__ACTION ITEM__. Report all lines below with the word "else".

(Data entries)
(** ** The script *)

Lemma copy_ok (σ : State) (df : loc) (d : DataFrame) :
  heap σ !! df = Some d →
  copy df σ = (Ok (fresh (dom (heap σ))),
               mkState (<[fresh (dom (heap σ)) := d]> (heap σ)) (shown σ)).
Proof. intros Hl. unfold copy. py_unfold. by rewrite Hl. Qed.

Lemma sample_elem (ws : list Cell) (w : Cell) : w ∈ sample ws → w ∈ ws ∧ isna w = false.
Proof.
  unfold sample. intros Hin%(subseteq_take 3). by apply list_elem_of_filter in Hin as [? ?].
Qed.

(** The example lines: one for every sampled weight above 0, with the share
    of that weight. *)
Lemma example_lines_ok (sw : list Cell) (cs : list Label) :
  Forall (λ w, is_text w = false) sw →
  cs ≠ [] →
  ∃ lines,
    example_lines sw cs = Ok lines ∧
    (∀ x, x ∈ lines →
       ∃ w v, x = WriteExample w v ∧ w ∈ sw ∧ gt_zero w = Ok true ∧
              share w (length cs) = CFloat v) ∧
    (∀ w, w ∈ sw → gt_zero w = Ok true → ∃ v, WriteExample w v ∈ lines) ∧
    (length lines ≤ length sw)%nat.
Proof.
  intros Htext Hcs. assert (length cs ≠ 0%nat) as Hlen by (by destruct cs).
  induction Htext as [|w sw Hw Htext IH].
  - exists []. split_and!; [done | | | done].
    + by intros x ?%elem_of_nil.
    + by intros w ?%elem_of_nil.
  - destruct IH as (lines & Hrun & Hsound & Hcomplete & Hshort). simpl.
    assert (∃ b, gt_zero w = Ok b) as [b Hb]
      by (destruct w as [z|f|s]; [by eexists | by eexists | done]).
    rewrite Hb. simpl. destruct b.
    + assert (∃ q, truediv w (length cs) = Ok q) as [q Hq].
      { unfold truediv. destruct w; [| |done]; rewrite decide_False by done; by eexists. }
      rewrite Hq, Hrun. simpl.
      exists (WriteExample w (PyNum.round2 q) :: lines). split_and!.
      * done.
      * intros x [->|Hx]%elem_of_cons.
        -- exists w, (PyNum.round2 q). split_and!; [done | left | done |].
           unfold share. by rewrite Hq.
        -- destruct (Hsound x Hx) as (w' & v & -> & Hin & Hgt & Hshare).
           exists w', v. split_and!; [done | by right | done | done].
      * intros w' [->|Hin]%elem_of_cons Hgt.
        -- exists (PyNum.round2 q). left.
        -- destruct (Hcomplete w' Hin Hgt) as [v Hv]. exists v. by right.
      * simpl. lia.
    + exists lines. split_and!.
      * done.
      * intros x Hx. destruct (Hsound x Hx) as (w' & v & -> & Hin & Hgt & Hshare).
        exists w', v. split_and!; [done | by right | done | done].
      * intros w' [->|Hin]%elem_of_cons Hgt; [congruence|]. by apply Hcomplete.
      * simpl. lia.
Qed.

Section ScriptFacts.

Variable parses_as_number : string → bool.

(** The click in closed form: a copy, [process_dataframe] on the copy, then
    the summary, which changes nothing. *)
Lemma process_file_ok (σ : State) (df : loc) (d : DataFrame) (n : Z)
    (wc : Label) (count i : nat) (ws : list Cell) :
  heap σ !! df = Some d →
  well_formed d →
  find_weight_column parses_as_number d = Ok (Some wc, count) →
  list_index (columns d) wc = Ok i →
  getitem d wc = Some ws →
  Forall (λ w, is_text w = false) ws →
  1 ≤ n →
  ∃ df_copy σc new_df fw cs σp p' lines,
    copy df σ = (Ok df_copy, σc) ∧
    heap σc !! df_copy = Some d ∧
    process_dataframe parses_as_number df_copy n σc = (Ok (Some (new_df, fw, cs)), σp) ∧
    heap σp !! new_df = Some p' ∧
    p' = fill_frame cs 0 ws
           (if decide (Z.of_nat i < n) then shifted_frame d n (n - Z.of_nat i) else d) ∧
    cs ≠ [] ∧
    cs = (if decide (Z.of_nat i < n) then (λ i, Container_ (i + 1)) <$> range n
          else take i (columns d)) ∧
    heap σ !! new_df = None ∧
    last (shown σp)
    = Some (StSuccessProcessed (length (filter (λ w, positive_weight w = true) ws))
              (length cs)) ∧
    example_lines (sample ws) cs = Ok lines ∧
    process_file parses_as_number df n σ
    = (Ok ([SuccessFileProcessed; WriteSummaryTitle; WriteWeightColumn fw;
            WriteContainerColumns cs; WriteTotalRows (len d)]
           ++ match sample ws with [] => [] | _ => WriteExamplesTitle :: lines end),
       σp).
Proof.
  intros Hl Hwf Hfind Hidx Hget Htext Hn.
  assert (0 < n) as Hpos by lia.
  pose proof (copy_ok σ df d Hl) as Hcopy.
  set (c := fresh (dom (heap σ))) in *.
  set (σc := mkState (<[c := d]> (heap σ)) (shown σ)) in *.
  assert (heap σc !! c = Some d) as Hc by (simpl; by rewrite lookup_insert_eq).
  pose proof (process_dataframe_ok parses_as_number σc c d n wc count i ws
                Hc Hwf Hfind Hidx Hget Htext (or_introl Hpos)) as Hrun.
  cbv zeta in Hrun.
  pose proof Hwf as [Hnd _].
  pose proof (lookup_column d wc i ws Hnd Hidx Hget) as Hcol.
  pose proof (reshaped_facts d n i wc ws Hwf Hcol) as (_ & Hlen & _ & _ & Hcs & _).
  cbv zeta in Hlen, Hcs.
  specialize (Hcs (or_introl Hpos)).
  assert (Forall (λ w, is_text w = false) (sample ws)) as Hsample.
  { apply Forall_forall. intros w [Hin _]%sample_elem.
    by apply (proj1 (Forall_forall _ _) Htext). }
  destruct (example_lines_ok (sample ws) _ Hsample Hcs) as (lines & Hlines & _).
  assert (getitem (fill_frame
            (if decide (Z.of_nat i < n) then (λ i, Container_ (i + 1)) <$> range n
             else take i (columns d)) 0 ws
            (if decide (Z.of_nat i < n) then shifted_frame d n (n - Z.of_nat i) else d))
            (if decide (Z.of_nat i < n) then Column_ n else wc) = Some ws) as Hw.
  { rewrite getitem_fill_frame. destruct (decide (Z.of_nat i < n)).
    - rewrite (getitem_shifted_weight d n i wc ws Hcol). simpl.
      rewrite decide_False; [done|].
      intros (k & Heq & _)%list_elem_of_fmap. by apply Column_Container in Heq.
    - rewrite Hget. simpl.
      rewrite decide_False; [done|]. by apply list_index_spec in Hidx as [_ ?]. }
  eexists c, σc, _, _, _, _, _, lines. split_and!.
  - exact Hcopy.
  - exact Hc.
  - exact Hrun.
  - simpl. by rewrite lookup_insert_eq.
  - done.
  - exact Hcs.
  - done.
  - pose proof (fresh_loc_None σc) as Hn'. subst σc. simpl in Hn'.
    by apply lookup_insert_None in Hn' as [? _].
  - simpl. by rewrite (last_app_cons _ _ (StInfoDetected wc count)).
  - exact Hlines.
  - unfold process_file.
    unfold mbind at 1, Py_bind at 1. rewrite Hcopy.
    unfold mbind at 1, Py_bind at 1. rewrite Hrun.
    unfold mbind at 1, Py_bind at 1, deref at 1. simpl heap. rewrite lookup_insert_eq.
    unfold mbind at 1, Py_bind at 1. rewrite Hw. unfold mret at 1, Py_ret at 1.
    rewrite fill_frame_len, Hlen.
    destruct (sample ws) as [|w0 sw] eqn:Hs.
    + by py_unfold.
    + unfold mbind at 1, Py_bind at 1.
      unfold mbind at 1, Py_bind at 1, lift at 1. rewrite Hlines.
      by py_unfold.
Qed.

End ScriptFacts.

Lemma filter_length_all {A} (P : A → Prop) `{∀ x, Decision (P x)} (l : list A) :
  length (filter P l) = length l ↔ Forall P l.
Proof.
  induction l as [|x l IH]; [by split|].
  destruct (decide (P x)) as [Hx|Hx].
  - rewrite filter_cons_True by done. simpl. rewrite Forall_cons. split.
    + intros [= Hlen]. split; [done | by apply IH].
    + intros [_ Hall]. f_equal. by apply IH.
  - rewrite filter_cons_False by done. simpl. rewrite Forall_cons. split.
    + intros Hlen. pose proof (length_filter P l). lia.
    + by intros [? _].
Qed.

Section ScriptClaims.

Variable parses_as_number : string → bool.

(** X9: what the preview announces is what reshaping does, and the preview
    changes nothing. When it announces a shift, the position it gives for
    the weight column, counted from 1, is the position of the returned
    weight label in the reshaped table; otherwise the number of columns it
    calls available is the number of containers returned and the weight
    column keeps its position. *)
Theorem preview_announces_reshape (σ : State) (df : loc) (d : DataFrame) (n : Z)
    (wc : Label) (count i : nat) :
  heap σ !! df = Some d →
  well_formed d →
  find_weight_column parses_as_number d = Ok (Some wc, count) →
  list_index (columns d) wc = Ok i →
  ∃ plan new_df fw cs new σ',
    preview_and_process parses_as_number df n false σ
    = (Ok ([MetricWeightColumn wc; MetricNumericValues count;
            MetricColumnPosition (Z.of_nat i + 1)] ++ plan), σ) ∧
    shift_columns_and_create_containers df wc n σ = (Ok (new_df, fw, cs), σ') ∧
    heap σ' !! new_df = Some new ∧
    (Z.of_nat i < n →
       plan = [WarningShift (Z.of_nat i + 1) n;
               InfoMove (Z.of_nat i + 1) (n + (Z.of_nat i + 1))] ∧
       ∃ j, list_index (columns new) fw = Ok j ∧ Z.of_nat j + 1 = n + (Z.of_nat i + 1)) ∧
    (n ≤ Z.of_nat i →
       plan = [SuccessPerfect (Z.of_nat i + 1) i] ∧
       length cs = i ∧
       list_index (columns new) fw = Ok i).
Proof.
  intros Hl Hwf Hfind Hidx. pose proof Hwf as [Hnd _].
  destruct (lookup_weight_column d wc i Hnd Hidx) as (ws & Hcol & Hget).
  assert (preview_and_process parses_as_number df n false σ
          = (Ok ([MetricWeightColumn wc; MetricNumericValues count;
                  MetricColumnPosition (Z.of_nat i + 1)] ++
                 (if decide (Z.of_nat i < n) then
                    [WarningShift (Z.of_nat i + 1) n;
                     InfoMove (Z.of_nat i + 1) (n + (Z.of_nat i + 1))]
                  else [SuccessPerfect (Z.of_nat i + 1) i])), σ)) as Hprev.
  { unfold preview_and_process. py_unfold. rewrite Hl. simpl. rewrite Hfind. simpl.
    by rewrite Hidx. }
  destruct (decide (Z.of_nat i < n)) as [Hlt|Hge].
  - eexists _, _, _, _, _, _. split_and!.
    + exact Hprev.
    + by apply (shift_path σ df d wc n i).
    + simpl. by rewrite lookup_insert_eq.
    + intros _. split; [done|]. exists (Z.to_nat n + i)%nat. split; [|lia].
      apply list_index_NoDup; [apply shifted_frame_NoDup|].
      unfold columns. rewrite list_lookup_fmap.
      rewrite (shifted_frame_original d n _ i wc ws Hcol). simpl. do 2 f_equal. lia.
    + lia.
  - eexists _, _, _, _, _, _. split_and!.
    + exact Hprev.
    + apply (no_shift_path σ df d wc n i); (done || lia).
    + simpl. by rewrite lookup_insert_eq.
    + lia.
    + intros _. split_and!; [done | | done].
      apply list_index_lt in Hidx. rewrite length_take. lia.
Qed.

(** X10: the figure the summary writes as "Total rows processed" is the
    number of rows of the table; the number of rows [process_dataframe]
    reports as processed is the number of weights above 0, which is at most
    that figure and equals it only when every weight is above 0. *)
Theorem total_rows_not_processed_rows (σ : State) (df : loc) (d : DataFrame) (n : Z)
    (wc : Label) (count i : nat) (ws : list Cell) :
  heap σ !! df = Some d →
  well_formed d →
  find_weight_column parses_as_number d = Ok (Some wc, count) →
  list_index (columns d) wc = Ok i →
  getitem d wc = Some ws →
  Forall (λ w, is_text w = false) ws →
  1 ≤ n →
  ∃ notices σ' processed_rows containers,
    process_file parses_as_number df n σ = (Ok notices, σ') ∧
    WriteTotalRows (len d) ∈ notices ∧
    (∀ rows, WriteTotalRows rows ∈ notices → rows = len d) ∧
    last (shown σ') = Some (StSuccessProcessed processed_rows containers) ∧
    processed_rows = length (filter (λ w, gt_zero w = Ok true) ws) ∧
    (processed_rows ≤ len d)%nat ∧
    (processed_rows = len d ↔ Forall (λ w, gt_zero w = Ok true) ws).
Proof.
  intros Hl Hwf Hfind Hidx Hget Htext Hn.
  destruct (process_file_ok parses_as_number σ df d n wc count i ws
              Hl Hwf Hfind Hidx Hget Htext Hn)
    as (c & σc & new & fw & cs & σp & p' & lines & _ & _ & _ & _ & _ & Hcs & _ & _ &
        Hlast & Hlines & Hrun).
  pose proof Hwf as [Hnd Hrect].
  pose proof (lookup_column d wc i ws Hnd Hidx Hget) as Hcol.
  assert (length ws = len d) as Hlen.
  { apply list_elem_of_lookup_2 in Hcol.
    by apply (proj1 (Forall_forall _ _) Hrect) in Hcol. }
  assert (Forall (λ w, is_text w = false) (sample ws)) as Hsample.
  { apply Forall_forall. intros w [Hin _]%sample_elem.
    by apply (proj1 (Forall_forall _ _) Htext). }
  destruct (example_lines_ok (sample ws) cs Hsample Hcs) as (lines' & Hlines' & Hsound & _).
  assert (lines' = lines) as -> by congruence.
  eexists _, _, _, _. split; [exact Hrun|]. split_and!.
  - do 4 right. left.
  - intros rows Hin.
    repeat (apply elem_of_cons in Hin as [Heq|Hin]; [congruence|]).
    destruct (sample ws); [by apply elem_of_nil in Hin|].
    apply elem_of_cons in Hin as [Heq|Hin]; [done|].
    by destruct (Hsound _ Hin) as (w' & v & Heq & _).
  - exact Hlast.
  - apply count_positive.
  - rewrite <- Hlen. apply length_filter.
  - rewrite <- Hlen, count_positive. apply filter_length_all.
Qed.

...

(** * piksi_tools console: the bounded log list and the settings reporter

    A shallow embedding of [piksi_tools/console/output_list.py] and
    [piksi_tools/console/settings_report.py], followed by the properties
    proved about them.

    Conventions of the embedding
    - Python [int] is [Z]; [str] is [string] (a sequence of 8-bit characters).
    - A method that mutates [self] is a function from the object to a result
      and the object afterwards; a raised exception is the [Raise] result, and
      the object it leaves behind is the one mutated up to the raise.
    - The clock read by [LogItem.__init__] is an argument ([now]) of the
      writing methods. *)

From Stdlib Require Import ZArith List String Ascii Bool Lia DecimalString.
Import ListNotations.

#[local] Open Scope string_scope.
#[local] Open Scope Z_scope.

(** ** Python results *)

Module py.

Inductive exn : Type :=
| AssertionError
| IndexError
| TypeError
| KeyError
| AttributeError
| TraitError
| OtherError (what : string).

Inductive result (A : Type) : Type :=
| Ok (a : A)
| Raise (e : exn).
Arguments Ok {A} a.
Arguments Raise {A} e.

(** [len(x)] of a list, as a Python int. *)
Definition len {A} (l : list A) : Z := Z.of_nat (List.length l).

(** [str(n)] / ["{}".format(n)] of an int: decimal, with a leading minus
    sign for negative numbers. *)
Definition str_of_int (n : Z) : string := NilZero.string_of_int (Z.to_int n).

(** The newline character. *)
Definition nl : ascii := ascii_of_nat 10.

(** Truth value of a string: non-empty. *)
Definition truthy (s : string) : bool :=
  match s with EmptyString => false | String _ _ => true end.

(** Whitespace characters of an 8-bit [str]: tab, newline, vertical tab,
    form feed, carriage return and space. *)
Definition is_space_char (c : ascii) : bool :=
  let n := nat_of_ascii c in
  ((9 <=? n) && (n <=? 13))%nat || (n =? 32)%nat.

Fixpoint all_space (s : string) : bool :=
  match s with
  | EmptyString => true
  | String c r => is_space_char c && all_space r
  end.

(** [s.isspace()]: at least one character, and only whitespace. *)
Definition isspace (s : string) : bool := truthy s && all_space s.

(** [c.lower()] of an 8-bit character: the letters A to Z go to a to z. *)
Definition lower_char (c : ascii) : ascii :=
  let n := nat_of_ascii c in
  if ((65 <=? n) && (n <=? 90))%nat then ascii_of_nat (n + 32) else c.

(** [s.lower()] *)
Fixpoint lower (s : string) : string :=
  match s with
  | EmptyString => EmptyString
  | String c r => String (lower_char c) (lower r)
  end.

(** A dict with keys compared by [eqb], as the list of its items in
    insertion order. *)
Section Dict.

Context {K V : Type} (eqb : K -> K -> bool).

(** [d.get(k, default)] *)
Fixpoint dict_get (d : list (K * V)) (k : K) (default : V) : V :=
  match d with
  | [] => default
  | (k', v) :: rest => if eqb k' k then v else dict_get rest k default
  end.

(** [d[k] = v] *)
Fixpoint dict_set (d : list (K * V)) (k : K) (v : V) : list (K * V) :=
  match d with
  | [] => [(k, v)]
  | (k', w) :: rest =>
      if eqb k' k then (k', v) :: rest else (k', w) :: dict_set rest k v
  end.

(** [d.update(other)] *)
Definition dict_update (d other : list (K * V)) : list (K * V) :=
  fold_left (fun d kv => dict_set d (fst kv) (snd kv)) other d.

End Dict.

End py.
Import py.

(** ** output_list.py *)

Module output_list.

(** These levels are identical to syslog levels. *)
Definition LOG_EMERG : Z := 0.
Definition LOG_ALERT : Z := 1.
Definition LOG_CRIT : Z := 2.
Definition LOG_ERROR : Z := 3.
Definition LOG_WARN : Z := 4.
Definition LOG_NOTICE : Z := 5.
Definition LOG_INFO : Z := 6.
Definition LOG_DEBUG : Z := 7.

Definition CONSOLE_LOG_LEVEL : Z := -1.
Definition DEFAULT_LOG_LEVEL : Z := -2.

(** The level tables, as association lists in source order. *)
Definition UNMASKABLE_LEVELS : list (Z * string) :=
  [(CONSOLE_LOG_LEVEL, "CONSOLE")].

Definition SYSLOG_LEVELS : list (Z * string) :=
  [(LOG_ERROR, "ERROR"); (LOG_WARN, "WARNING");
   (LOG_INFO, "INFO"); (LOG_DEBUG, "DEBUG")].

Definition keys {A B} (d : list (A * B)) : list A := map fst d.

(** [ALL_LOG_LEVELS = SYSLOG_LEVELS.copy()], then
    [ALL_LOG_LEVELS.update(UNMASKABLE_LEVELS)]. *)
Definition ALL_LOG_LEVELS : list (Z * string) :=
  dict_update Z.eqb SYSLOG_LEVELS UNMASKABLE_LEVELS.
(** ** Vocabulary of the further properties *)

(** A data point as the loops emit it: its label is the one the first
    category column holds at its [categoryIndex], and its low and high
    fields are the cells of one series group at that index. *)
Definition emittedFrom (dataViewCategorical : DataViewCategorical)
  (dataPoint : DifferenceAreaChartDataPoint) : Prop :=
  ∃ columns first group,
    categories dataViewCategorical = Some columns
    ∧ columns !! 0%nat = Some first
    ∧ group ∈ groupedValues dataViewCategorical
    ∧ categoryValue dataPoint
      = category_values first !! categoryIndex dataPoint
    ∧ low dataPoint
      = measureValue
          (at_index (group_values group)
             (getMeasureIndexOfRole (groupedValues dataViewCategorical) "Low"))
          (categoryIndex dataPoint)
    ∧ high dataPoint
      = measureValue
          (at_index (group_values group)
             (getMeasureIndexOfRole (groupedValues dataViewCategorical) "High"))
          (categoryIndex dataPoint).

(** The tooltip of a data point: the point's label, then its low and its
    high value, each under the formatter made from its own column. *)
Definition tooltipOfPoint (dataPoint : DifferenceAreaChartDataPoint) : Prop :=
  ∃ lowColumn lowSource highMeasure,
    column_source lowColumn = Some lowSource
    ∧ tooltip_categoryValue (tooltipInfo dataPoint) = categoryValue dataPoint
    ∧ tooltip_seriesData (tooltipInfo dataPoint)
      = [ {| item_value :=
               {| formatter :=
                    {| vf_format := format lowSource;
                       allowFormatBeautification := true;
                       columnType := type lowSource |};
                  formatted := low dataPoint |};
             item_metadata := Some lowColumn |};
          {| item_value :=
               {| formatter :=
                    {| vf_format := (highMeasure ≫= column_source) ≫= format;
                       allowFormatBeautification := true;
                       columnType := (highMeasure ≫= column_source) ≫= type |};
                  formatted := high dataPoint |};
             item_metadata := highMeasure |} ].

__SOLUTION BELOW__.
           (if decide (Z.of_nat i < n) then shifted_frame d n (n - Z.of_nat i) else d) ∧
          else take i (columns d)) ∧
             else take i (columns d)) 0 ws
            (if decide (Z.of_nat i < n) then shifted_frame d n (n - Z.of_nat i) else d))
            (if decide (Z.of_nat i < n) then Column_ n else wc) = Some ws) as Hw.
                  else [SuccessPerfect (Z.of_nat i + 1) i])), σ)) as Hprev.
  if ((65 <=? n) && (n <=? 90))%nat then ascii_of_nat (n + 32) else c.
  | (k', v) :: rest => if eqb k' k then v else dict_get rest k default
      if eqb k' k then (k', v) :: rest else (k', w) :: dict_set rest k v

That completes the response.